(* ===== verification/SlabLink.v ===== *)
(** * SlabLink: the linked lists of the slab allocator

    The lists of [Slab] are circular with a head that is not a page, and
    linked through [next] and [prev].  The [prev] field of the head itself is
    written but never read, and says nothing.  This file gives the lists as
    lists of page numbers and what unlinking, pushing and replacing do to
    them, in terms of the [next] and [prev] fields only. *)
From Stdlib Require Import ZArith Lia.
From stdpp Require Import base numbers list gmap strings.
From S2P Require Import Prelude Util Bitmap BitmapOps Slab.

Abbreviation store := (gmap ptr page_s).
Definition nx (nd : store) (q : ptr) : option ptr := next <$> nd !! q.
Definition pv (nd : store) (q : ptr) : option (ptr * Z) := prev <$> nd !! q.
Definition sb (nd : store) (q : ptr) : option Z := slab <$> nd !! q.

(** From [from] on, the list has the pages [ks] and returns to [sent]. *)
Fixpoint dll (nd : store) (sent : ptr) (tag : Z) (from : ptr) (ks : list nat) : Prop :=
  match ks with
  | [] => nx nd from = Some sent
  | k :: ks =>
      nx nd from = Some (PageP k) ∧ pv nd (PageP k) = Some (from, tag) ∧ dll nd sent tag (PageP k) ks
  end.

(** The page before position [a ++ [k]] and the page behind. *)
Definition before (from : ptr) (a : list nat) : ptr := from_option PageP from (last a).
Definition behind (sent : ptr) (b : list nat) : ptr := from_option PageP sent (head b).

Lemma before_cons from k a : before from (k :: a) = before (PageP k) a.
Proof. unfold before. rewrite last_cons. by destruct (last a). Qed.

(** What a list says of one of its pages. *)
Lemma dll_at nd sent tag from a k b :
  dll nd sent tag from (a ++ k :: b) →
  nx nd (PageP k) = Some (behind sent b) ∧ pv nd (PageP k) = Some (before from a, tag)
  ∧ nx nd (before from a) = Some (PageP k).
Proof.
  revert from. induction a as [|j a IH]; intros from; cbn [app dll].
  - intros (H1 & H2 & H3). split; [|done]. destruct b; simpl in *; [done|apply H3].
  - intros (_ & _ & H). rewrite before_cons. by apply IH.
Qed.

(** Only the [next] fields of the head and the pages and the [prev] fields of
    the pages matter. *)
Lemma dll_ext nd nd' sent tag from ks :
  (∀ q, q ∈ from :: (PageP <$> ks) → nx nd' q = nx nd q) →
  (∀ k, k ∈ ks → pv nd' (PageP k) = pv nd (PageP k)) →
  dll nd sent tag from ks → dll nd' sent tag from ks.
Proof.
  revert from. induction ks as [|k ks IH]; intros from Hn Hp; simpl.
  - intros <-. apply Hn. set_solver.
  - intros (H1 & H2 & H3). split; [by rewrite Hn by set_solver|].
    split; [by rewrite Hp by set_solver|]. apply IH; [set_solver|set_solver|done].
Qed.

Lemma before_in from a : before from a ∈ from :: (PageP <$> a).
Proof.
  unfold before. destruct (last a) as [k|] eqn:E; simpl; [|set_solver].
  apply last_Some in E as [a' ->]. rewrite fmap_app. set_solver.
Qed.

Lemma behind_in sent b : behind sent b ∈ sent :: (PageP <$> b).
Proof. destruct b; simpl; set_solver. Qed.

(** The heads of lists are not pages. *)
Definition is_head (q : ptr) : Prop := ∀ k, q ≠ PageP k.

(** Unlinking [k]: the page before it gets its [next], the page behind it
    its [prev]. *)
Lemma dll_unlink nd nd' sent tag from a k b :
  is_head sent → from ∉ PageP <$> (a ++ k :: b) → NoDup (a ++ k :: b) →
  dll nd sent tag from (a ++ k :: b) →
  (∀ q, nx nd' q = if decide (q = before from a) then Some (behind sent b) else nx nd q) →
  (∀ q, pv nd' q = if decide (q = behind sent b) then Some (before from a, tag) else pv nd q) →
  dll nd' sent tag from (a ++ b).
Proof.
  intros Hs Hf Hnd H Hnx Hpv. revert from Hf Hnd H Hnx Hpv.
  induction a as [|j a IH]; intros from Hf Hnd H Hnx Hpv.
  - cbn [app] in *. destruct H as (H1 & H2 & H3). unfold before in *. simpl in *. destruct b as [|j b].
    + simpl. rewrite Hnx. by rewrite decide_True.
    + simpl. rewrite Hnx, decide_True by done. split; [done|]. rewrite Hpv, decide_True by done.
      split; [done|]. apply NoDup_cons in Hnd as [Hk Hnd]. apply NoDup_cons in Hnd as [Hj Hnd].
      destruct H3 as (_ & _ & H3). eapply dll_ext; [| |exact H3].
      * intros q Hq. rewrite Hnx, decide_False; [done|]. intros ->. set_solver.
      * intros x Hx. rewrite Hpv, decide_False; [done|]. simpl. intros [= ->]. done.
  - cbn [app dll] in *. rewrite before_cons in *. destruct H as (H1 & H2 & H3).
    apply NoDup_cons in Hnd as [Hj Hnd]. split; [|split].
    + rewrite Hnx, decide_False; [done|]. pose proof (before_in (PageP j) a) as Hin. intros E.
      rewrite <- E in Hin. rewrite fmap_cons, fmap_app in Hf. set_solver.
    + rewrite Hpv, decide_False; [done|]. destruct b as [|x b]; simpl; [by apply not_eq_sym, Hs|].
      intros [= ->]. set_solver.
    + apply IH; [|done|done|done|done]. intros (x & [= ->] & Hx)%list_elem_of_fmap. done.
Qed.

(** Pushing [k] behind the head. *)
Lemma dll_push nd nd' sent tag ks k :
  is_head sent → k ∉ ks → NoDup ks → dll nd sent tag sent ks →
  (∀ q, nx nd' q = if decide (q = sent) then Some (PageP k)
     else if decide (q = PageP k) then Some (behind sent ks) else nx nd q) →
  (∀ q, q ≠ sent → pv nd' q = if decide (q = PageP k) then Some (sent, tag)
     else if decide (q = behind sent ks) then Some (PageP k, tag) else pv nd q) →
  dll nd' sent tag sent (k :: ks).
Proof.
  intros Hs Hk Hnd H Hnx Hpv. cbn [dll].
  split; [by rewrite Hnx, decide_True|]. split.
  { rewrite Hpv by (by apply not_eq_sym, Hs). by rewrite decide_True. }
  destruct ks as [|j ks]; cbn [dll] in *.
  - rewrite Hnx, decide_False by (by apply not_eq_sym, Hs). by rewrite decide_True.
  - destruct H as (H1 & H2 & H3). apply NoDup_cons in Hnd as [Hj Hnd].
    rewrite Hnx, decide_False by (by apply not_eq_sym, Hs). rewrite decide_True by done. split; [done|]. split.
    { rewrite Hpv by (by apply not_eq_sym, Hs). rewrite decide_False by set_solver. by rewrite decide_True. }
    eapply dll_ext; [| |exact H3].
    + intros q Hq. rewrite Hnx.
      assert (∃ x, q = PageP x ∧ x ≠ k) as (x & -> & Hxk).
      { apply elem_of_cons in Hq as [->|(x & -> & Hx)%list_elem_of_fmap]; eexists; (split; [done|]); set_solver. }
      rewrite !decide_False; [done|congruence|by apply not_eq_sym, Hs].
    + intros x Hx. rewrite Hpv by (by apply not_eq_sym, Hs). change (behind sent (j :: ks)) with (PageP j).
      assert (x ≠ j) by (by intros ->). assert (x ≠ k) by set_solver. rewrite !decide_False by congruence. done.
Qed.

(** Putting [k'] in the place of [k]. *)
Lemma dll_replace nd nd' sent tag from a k k' b :
  is_head sent → from ∉ PageP <$> (a ++ k :: b) → from ≠ PageP k' → k' ∉ a ++ b → NoDup (a ++ k :: b) →
  dll nd sent tag from (a ++ k :: b) →
  (∀ q, q ≠ PageP k → nx nd' q = if decide (q = before from a) then Some (PageP k')
     else if decide (q = PageP k') then Some (behind sent b) else nx nd q) →
  (∀ q, q ≠ PageP k → q ≠ sent → pv nd' q = if decide (q = PageP k') then Some (before from a, tag)
     else if decide (q = behind sent b) then Some (PageP k', tag) else pv nd q) →
  k' ≠ k → dll nd' sent tag from (a ++ k' :: b).
Proof.
  intros Hs Hf Hfk' Hk' Hnd H Hnx Hpv Hkk. revert from Hf Hfk' H Hnx Hpv. induction a as [|j a IH]; intros from Hf Hfk' H Hnx Hpv.
  - cbn [app dll] in *. unfold before in *. simpl in *. destruct H as (H1 & H2 & H3).
    apply NoDup_cons in Hnd as [Hk Hnd].
    split; [rewrite Hnx, decide_True by (done || set_solver); done|]. split.
    { rewrite Hpv, decide_True; [done..|congruence|]. by apply not_eq_sym, Hs. }
    assert (Hb : nx nd' (PageP k') = Some (behind sent b)).
    { rewrite Hnx by congruence. rewrite decide_False by done. by rewrite decide_True. }
    destruct b as [|x b]; cbn [dll] in *; [done|]. destruct H3 as (H3 & H4 & H5).
    apply NoDup_cons in Hnd as [Hx Hnd]. split; [done|]. split.
    { rewrite Hpv; [|set_solver|by apply not_eq_sym, Hs]. rewrite decide_False by set_solver. by rewrite decide_True. }
    eapply dll_ext; [| |exact H5].
    + intros q Hq. assert (∃ y, q = PageP y ∧ y ∈ x :: b) as (y & -> & Hy).
      { apply elem_of_cons in Hq as [->|(y & -> & Hy)%list_elem_of_fmap]; eexists; (split; [done|]); set_solver. }
      assert (y ≠ k) by set_solver. assert (y ≠ k') by set_solver.
      rewrite Hnx by congruence. rewrite !decide_False; [done|congruence|]. intros <-. apply Hf. simpl. set_solver.
    + intros y Hy. assert (y ≠ k) by set_solver. assert (y ≠ k') by set_solver. assert (y ≠ x) by (by intros ->).
      rewrite Hpv; [|congruence|by apply not_eq_sym, Hs].
      change (behind sent (x :: b)) with (PageP x). rewrite !decide_False by congruence. done.
  - cbn [app dll] in *. rewrite before_cons in *. destruct H as (H1 & H2 & H3).
    apply NoDup_cons in Hnd as [Hj Hnd]. rewrite fmap_cons, fmap_app in Hf. pose proof (before_in (PageP j) a) as Hin.
    split; [|split].
    + rewrite Hnx; [|rewrite fmap_cons in Hf; set_solver]. rewrite !decide_False; [done|done|]. intros E. rewrite <- E in Hin. set_solver.
    + rewrite Hpv; [|set_solver|by apply not_eq_sym, Hs]. rewrite !decide_False; [done| |set_solver].
      destruct b as [|x b]; simpl; [by apply not_eq_sym, Hs|]. intros [= ->]. set_solver.
    + apply IH; [set_solver|done| |set_solver|done|done|done]. intros (x & [= ->] & Hx)%list_elem_of_fmap. done.
Qed.

(** Walking the [prev] pointers from a page of the list ends at the head. *)
Lemma dll_walk nd sent tag ks k :
  dll nd sent tag sent ks → k ∈ ks →
  ∃ a b, ks = a ++ k :: b ∧ pv nd (PageP k) = Some (before sent a, tag).
Proof.
  intros H [a [b ->]]%list_elem_of_split. exists a, b. split; [done|]. by apply dll_at in H as (_ & H & _).
Qed.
┄┄┄┄┄┄
→ Action item
For the listing above, identify each line bearing "with".

→ Result below
    The lists of [Slab] are circular with a head that is not a page, and
  match ks with
    + intros x Hx. rewrite Hpv by (by apply not_eq_sym, Hs). change (behind sent (j :: ks)) with (PageP j).
      change (behind sent (x :: b)) with (PageP x). rewrite !decide_False by congruence. done.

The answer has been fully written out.